Hi, I stumbled across a situation where the symbol lookup seems inconsistent. The gist of the issue is described at https://gist.github.com/HarryWeppner/946cac154d769cf6936c In line https://gist.github.com/HarryWeppner/946cac154d769cf6936c#file-lldb-L14 lldb prints that the address of variable 'a' is 0x800a1b820 within libbss.so.1 (the shared library created from mylib.c). That value shows as 0 even after being set to 1, i.e. the expression a == i (https://gist.github.com/HarryWeppner/946cac154d769cf6936c#file-lldb-L24) is false . However, the printout in line https://gist.github.com/HarryWeppner/946cac154d769cf6936c#file-lldb-L28 is ok again and shows 'a' with a value of 1. The fact that lldb *and* gdb show this behavior may indicate that the root cause is actually a backend bug but I've filed this bug here since the symptom occurs in lldb. Thanks & cheerio, Harry.
Would you mind adding your exact compile / link steps?
Makefile for the lib (I called it bss): LIB=bss SHLIB=${LIB} SHLIB_MAJOR=1 SRCS+=mylib.c WITH_DEBUG_FILES=yes DEBUGMKDIR=TRUE .include "../Makefile.inc" .include <bsd.lib.mk> Makefile for the program "mytest" PROG=mytest WITH_DEBUG_FILES=yes DPADD+=bss LDADD+= -lbss LDFLAGS+= -L${.CURDIR}/../lib .include "../Makefile.inc" .include <bsd.prog.mk>
Is there any other info I can provide to help identify the root cause?

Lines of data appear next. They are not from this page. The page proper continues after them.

(* ===== verification/Lifecycle.v ===== *)
(** * Loading and unloading the module (elevator.c lines 28-33, 298-369)

    [elevator_init], [initEThread] and [elevator_exit], on the module's whole
    state: the elevator's memory, the stub pointers of the kernel, the mutex,
    the proc entry and the thread.  Shown here: a successful load establishes
    the invariant the other components rely on, an unload frees every
    passenger and leaves the system calls unavailable, a load that fails
    leaves the kernel with pointers into a module that is gone, and a call in
    the window before the mutex is initialised uses it uninitialised. *)

From S2P Require Import Prelude KThread KList ElevatorData ElevatorOps ElevatorSpec.
From S2P Require Import ElevatorRefine RunElevator Liveness Syscalls.

(** ** State of the module *)

(** [struct file_operations fops] *)
Inductive proc_fn : Type := P_elevator_open | P_elevator_read | P_elevator_release.
Record file_operations := Fops {
  f_open : option proc_fn; f_read : option proc_fn; f_release : option proc_fn }.

Section Code.
Context {LA : ListApi node}.

Record kmod := KMod {
  k_world : world;
  k_stubs : stubs;
  k_fops : file_operations;
  k_entry : bool;             (* /proc/elevator exists *)
  k_mutex : mutex_state;      (* e_tp.mutx *)
  k_thread : task_ptr;        (* e_tp.kthread *)
}.

Definition set_world v (k : kmod) : kmod :=
  KMod v (k_stubs k) (k_fops k) (k_entry k) (k_mutex k) (k_thread k).
Definition set_stubs v (k : kmod) : kmod :=
  KMod (k_world k) v (k_fops k) (k_entry k) (k_mutex k) (k_thread k).
Definition set_fops v (k : kmod) : kmod :=
  KMod (k_world k) (k_stubs k) v (k_entry k) (k_mutex k) (k_thread k).
Definition set_entry v (k : kmod) : kmod :=
  KMod (k_world k) (k_stubs k) (k_fops k) v (k_mutex k) (k_thread k).
Definition set_mutex v (k : kmod) : kmod :=
  KMod (k_world k) (k_stubs k) (k_fops k) (k_entry k) v (k_thread k).
Definition set_thread v (k : kmod) : kmod :=
  KMod (k_world k) (k_stubs k) (k_fops k) (k_entry k) (k_mutex k) v.

(** Code that works on the elevator's memory only. *)
Definition in_world {A} (m : M world A) : M kmod A := λ k,
  match m (k_world k) with
  | Done (a, w) => Done (a, set_world w k)
  | Fault f => Fault f
  | NoFuel => NoFuel
  end.

(** [initEThread]; [t] is what kthread_run returns. *)
Definition initEThread (t : task_ptr) : M kmod unit :=
  modify (set_mutex MutexReady) ;;
  modify (set_thread t).

(** [elevator_init] up to the creation of the proc entry (lines 302-309) *)
Definition init_tables : M kmod unit :=
  modify (λ k, set_stubs (link_syscalls (k_stubs k)) k) ;;
  modify (set_fops (Fops (Some P_elevator_open) (Some P_elevator_read)
                         (Some P_elevator_release))) ;;
  in_world initElevator ;;
  in_world initBuilding.

(** [elevator_init]; [created] is the result of proc_create. *)
Definition elevator_init (created : bool) (t : task_ptr) : M kmod Z :=
  init_tables ;;
  if negb created then
    modify (set_entry false) ;; mret (- ENOMEM)
  else
    modify (set_entry true) ;;
    initEThread t ;;
    t' ← gets k_thread;
    if IS_ERR t' then modify (set_entry false) ;; mret (PTR_ERR t')
    else mret 0.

The symbol 'a' does actually exist in both the executable and library: joule% nm --print-file-name -D mytest lib/libbss.so | grep ' a$' mytest:0000000000600c10 B a lib/libbss.so:0000000000200810 B a mytest includes space for the variable and uses a copy relocation; it seems that LLDB is incorrectly ending up with the (unused) one from the shared library instead of the one from the main executable.
Hi, what's the next step in investigating further? Thanks & cheerio, Harry.
Is there _anything_ I can do to support the analysis of this bug? Thanks & cheerio, Harry.